In trauma patients with severe blood loss, if transfusions are working, physicians should not stop giving them to patients regardless of the amount of blood used, and whole blood should be used first, according to new research at UTHealth Houston.
The study, led by senior author Bryan Cotton, MD, MPH, professor and John B. Holmes Professor in the Clinical Sciences with McGovern Medical School at UTHealth Houston, was published this month in The Journal of Trauma and Acute Care Surgery.
“When looking at our experience here locally, there really isn’t a blood transfusion number where you should stop,” Cotton said. “There are plenty of lab markers and plenty of physiology, blood pressure, and vital sign monitors where you can say, ‘We’re not getting this patient back. This patient is absolutely not going to survive.’ But by using and looking at just blood transfusion numbers, we did not really find a point where there are no survivors.”

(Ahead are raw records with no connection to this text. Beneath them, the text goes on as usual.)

Lemma hex_digits_hex4 raw k :
  0 <= k -> k + 4 <= len raw ->
  hex_digits 4 raw k 0 = option_map fst (hex4 (drop (Z.to_nat k) raw)) /\
  (forall r rest, hex4 (drop (Z.to_nat k) raw) = Some (r, rest) -> rest = drop (Z.to_nat (k + 4)) raw).
Proof.
  intros Hk Hl. pose proof (dropped_len raw k ltac:(lia)) as Hd.
  replace (Z.to_nat (k + 4)) with (Z.to_nat k + 4)%nat by lia. rewrite <- drop_drop.
  replace k with (k + 0) at 1 by lia. cbn [hex_digits].
  replace (k + 0 + 1) with (k + 1) by lia. replace (k + 1 + 1) with (k + 2) by lia. replace (k + 2 + 1) with (k + 3) by lia.
  rewrite !(byte_drop raw k) by lia. set (l := drop (Z.to_nat k) raw) in *.
  destruct l as [|h1 [|h2 [|h3 [|h4 rest]]]]; unfold len in Hd, Hl; cbn [length] in Hd; try lia.
  unfold byte. change (Z.to_nat 0) with 0%nat. change (Z.to_nat 1) with 1%nat. change (Z.to_nat 2) with 2%nat.
  change (Z.to_nat 3) with 3%nat. cbn [nth hex4 drop].
  pose proof (hexVal_range h1). pose proof (hexVal_range h2). pose proof (hexVal_range h3). pose proof (hexVal_range h4).
  destruct (hexVal h1 <? 0) eqn:E1; cbn [orb]; [split; [reflexivity|discriminate]|].
  destruct (hexVal h2 <? 0) eqn:E2; cbn [orb]; [split; [reflexivity|discriminate]|].
  destruct (hexVal h3 <? 0) eqn:E3; cbn [orb]; [split; [reflexivity|discriminate]|].
  destruct (hexVal h4 <? 0) eqn:E4; cbn [orb]; [split; [reflexivity|discriminate]|]. to_Z.
  cbn [option_map fst]. rewrite !lor_shiftl_add by lia. split; [f_equal; lia|]. intros r rest' [= _ <-]. reflexivity.
Qed.

(** [decodeEscape] at a backslash is [escape_head] of the suffix. *)
Lemma decodeEscape_head raw i :
  0 <= i < len raw -> byte raw i = 92 ->
  match decodeEscape raw i with
  | Some (v, k) => escape_head (drop (Z.to_nat i) raw) = Some (v, drop (Z.to_nat k) raw) /\ i + 6 <= k <= len raw
  | None => escape_head (drop (Z.to_nat i) raw) = None
  end.
Proof.
  intros Hi Hb. unfold decodeEscape.
  assert (Hs : drop (Z.to_nat i) raw = 92 :: drop (Z.to_nat (i + 1)) raw).
  { destruct (lookup_lt_is_Some_2 raw (Z.to_nat i)) as [x Hx]; [unfold len in Hi; lia|].
    rewrite (drop_S _ _ _ Hx). unfold byte in Hb. rewrite (nth_lookup_default _ _ _ _ Hx) in Hb. subst x.
    f_equal. f_equal. lia. }
  rewrite Hs. cbn [escape_head]. cbv zeta. set (t := drop (Z.to_nat (i + 1)) raw).
  pose proof (run_of_nonneg 117 t) as Hn. set (n := run_of 117 t) in *.
  assert (Hd : drop (Z.to_nat n) t = drop (Z.to_nat (i + 1 + n)) raw) by (unfold t; rewrite drop_drop; f_equal; lia).
  assert (Hle : i + 1 + n <= len raw).
  { pose proof (run_of_le 117 t) as H. unfold t in H at 2. rewrite dropped_len in H by lia. fold n in H. lia. }
  rewrite Hd. destruct (i + 1 + n =? i + 1) eqn:E1; to_Z; cbn [orb].
  { rewrite (proj2 (Z.eqb_eq n 0)) by lia. reflexivity. }
  rewrite (proj2 (Z.eqb_neq n 0)) by lia.
  destruct (len raw <? i + 1 + n + 4) eqn:E2; to_Z.
  - pose proof (dropped_len raw (i + 1 + n) ltac:(lia)) as Hlen.
    destruct (drop (Z.to_nat (i + 1 + n)) raw) as [|h1 [|h2 [|h3 [|h4 rest]]]]; try reflexivity.
    rewrite !len_cons in Hlen. pose proof (len_nonneg rest). lia.
  - destruct (hex_digits_hex4 raw (i + 1 + n) ltac:(lia) ltac:(lia)) as [-> Hr].
    destruct (hex4 _) as [[v rest]|]; cbn; [|reflexivity].
    rewrite (Hr _ _ eq_refl). split; [reflexivity|lia].
Qed.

Cotton said that during COVID-19 pandemic, centers around the world began running low on blood supplies. Because severely injured patients require a great deal of resources, including blood products, researchers at UTHealth Houston examined whether there is a transfusion threshold where physicians should stop giving a trauma patient blood, as well as the effect of whole blood, instead of blood components, on mortality.
At previously defined transfusion thresholds of 50 units in the first four hours, researchers found survival rates as high as 60%, with rates as high as 25% at the 100-unit threshold, and meaningful survival at 150 units.
“In our study, 22% of patients that received over 150 units still survived, and they survived meaningfully,” Cotton said. “They were alert and awake and they went home. So, that’s the big take-away: There is no cut point where we should stop, from a blood transfusion point.”
Researchers also found that of the 2,299 patients in the study, 1,291 received whole blood as part of their resuscitation and 1,008 had component-only resuscitation. Researchers found that days in the hospital, intensive care unit, and on ventilation were all reduced in patients who received whole blood compared to the component-only group. There were also no differences in survival between these groups, nor were there significant differences in cause of death.
“Early transfusion using whole blood helps to avoid physiologic exhaustion that trauma patients show up with,” said Thomas Clements, MD, first author and a surgery fellow at McGovern Medical School. “They are not as physiologically or metabolically damaged because they’ve gotten a balanced resuscitation, as opposed to patients who are getting their blood replaced with IV fluid or red blood cells and plasma without all the other parts of blood.”
Patients for the study were enrolled through the Red Duke Trauma Institute at Memorial Hermann-Texas Medical Center, one of the busiest trauma centers in the country.
Co-authors on the paper from McGovern Medical School’s Department of Surgery included Jan-Michael Van Gent, DO; David E. Lubkin, MD; Michael W. Wandling, MD; David E. Meyer, MD; and Laura J. Moore, MD.